▸ Exercise brief:
Using the records that appear below, write out exactly the lines from the one with "Definition in_memory_new : InMemoryPersistence" through the one with "(** [FailingPersistence]. *)", keeping both end lines.

[Dataset items]
Start of Block

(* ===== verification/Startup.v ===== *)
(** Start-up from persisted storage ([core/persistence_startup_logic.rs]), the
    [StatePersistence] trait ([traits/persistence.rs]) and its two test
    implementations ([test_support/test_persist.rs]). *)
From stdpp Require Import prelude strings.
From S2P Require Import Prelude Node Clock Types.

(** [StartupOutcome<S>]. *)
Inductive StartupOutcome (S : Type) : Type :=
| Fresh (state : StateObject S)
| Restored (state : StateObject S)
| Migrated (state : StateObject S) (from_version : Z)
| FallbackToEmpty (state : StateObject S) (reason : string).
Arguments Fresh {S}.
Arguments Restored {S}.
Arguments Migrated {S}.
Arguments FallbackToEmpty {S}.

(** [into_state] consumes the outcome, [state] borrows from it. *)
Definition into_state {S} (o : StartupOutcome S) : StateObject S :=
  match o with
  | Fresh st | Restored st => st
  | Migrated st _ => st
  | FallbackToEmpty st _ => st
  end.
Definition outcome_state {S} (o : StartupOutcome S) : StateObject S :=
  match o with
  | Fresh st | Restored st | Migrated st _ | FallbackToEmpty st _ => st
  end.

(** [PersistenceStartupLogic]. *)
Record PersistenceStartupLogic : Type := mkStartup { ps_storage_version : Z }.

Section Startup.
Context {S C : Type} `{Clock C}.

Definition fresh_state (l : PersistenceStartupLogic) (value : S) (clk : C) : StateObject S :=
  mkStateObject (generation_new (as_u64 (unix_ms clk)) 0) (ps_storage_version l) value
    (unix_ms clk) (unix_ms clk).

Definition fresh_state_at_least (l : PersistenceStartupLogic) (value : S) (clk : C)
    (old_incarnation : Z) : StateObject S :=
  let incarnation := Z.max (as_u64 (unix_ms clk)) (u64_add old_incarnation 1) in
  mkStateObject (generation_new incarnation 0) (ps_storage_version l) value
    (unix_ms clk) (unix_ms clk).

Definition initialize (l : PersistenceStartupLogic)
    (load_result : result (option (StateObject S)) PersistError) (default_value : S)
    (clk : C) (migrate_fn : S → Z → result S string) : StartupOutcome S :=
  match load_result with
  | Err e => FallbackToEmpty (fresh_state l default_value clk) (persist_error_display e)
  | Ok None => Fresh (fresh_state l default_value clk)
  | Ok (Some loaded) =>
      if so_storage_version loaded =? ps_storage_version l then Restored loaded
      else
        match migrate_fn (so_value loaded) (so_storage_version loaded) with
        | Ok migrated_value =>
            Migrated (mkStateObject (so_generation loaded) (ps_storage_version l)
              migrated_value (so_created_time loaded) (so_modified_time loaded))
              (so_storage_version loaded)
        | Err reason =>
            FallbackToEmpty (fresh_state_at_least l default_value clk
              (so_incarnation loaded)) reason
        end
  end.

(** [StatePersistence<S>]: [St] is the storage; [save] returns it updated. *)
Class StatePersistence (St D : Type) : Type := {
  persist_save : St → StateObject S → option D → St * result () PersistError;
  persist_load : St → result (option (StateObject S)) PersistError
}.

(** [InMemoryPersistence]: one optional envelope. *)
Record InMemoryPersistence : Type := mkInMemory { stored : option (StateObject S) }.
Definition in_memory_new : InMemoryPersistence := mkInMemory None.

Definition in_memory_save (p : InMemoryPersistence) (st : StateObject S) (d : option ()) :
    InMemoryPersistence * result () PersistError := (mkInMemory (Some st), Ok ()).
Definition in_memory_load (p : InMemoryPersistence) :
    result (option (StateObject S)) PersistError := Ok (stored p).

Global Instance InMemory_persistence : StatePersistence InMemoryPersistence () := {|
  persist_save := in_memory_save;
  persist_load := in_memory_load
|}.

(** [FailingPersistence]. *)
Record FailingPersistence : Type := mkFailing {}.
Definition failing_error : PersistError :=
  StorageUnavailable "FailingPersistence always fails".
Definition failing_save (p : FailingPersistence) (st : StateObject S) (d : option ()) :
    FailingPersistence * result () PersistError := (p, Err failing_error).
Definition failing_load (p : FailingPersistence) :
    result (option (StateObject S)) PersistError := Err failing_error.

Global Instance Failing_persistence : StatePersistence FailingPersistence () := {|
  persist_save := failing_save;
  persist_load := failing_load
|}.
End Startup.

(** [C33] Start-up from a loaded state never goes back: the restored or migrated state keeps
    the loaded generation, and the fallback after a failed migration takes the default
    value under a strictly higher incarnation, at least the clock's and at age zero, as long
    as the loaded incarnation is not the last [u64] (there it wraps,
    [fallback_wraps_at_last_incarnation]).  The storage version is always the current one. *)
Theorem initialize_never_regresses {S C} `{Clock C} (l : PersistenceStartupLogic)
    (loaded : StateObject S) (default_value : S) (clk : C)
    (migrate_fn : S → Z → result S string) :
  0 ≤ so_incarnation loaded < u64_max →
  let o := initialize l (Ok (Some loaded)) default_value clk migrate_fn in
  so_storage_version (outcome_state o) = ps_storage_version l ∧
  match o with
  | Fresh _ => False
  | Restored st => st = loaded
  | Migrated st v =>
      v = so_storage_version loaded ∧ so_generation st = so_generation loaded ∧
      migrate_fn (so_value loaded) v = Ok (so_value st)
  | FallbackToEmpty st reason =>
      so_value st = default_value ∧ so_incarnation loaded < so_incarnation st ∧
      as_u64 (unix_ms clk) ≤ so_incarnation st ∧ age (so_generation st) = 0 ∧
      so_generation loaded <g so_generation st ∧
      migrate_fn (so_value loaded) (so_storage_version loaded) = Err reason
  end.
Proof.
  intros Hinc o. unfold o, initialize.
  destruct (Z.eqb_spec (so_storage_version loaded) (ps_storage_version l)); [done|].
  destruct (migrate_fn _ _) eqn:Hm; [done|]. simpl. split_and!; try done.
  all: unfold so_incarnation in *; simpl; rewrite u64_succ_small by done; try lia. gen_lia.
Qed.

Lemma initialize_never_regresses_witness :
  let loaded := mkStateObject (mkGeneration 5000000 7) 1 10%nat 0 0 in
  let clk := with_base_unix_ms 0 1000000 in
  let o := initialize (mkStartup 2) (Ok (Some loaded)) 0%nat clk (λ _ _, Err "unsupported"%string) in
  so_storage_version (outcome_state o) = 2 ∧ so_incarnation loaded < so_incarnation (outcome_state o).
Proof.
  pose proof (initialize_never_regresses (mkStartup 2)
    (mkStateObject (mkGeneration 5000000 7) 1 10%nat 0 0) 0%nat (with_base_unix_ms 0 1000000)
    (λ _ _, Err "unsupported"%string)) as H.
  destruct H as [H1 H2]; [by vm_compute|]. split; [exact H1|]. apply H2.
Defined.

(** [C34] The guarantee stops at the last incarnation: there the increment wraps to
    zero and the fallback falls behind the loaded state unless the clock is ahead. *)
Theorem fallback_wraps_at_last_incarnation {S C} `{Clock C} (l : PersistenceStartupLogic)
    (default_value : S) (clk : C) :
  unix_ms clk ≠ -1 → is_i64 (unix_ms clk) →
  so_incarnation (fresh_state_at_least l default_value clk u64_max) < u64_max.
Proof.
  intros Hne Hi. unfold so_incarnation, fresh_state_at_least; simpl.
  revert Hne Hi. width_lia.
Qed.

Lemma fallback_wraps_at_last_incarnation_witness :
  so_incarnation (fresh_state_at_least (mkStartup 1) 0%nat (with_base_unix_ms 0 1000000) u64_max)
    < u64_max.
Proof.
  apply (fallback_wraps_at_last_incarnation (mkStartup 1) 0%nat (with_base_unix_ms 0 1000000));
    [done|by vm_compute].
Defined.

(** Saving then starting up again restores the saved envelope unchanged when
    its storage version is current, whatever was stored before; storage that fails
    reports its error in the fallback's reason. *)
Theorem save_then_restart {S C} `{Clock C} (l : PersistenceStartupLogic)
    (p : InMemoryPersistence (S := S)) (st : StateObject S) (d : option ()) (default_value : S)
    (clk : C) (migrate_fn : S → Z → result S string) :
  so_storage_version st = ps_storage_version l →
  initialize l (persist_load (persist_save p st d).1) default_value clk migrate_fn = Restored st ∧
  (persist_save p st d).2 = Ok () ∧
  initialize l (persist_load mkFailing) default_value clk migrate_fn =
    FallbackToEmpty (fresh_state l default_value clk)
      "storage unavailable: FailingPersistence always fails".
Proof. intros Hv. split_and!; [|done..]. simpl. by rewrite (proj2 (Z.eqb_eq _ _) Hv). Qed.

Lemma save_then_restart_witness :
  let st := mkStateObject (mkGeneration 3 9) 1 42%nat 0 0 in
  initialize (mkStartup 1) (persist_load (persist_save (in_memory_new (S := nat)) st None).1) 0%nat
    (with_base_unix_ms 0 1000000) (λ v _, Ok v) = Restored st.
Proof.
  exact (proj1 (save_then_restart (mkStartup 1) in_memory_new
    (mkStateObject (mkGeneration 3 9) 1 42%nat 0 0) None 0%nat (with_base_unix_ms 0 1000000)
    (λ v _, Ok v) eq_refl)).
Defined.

End of Block

▸ Expected answer:
Definition in_memory_new : InMemoryPersistence := mkInMemory None.

Definition in_memory_save (p : InMemoryPersistence) (st : StateObject S) (d : option ()) :
    InMemoryPersistence * result () PersistError := (mkInMemory (Some st), Ok ()).
Definition in_memory_load (p : InMemoryPersistence) :
    result (option (StateObject S)) PersistError := Ok (stored p).

Global Instance InMemory_persistence : StatePersistence InMemoryPersistence () := {|
  persist_save := in_memory_save;
  persist_load := in_memory_load
|}.

(** [FailingPersistence]. *)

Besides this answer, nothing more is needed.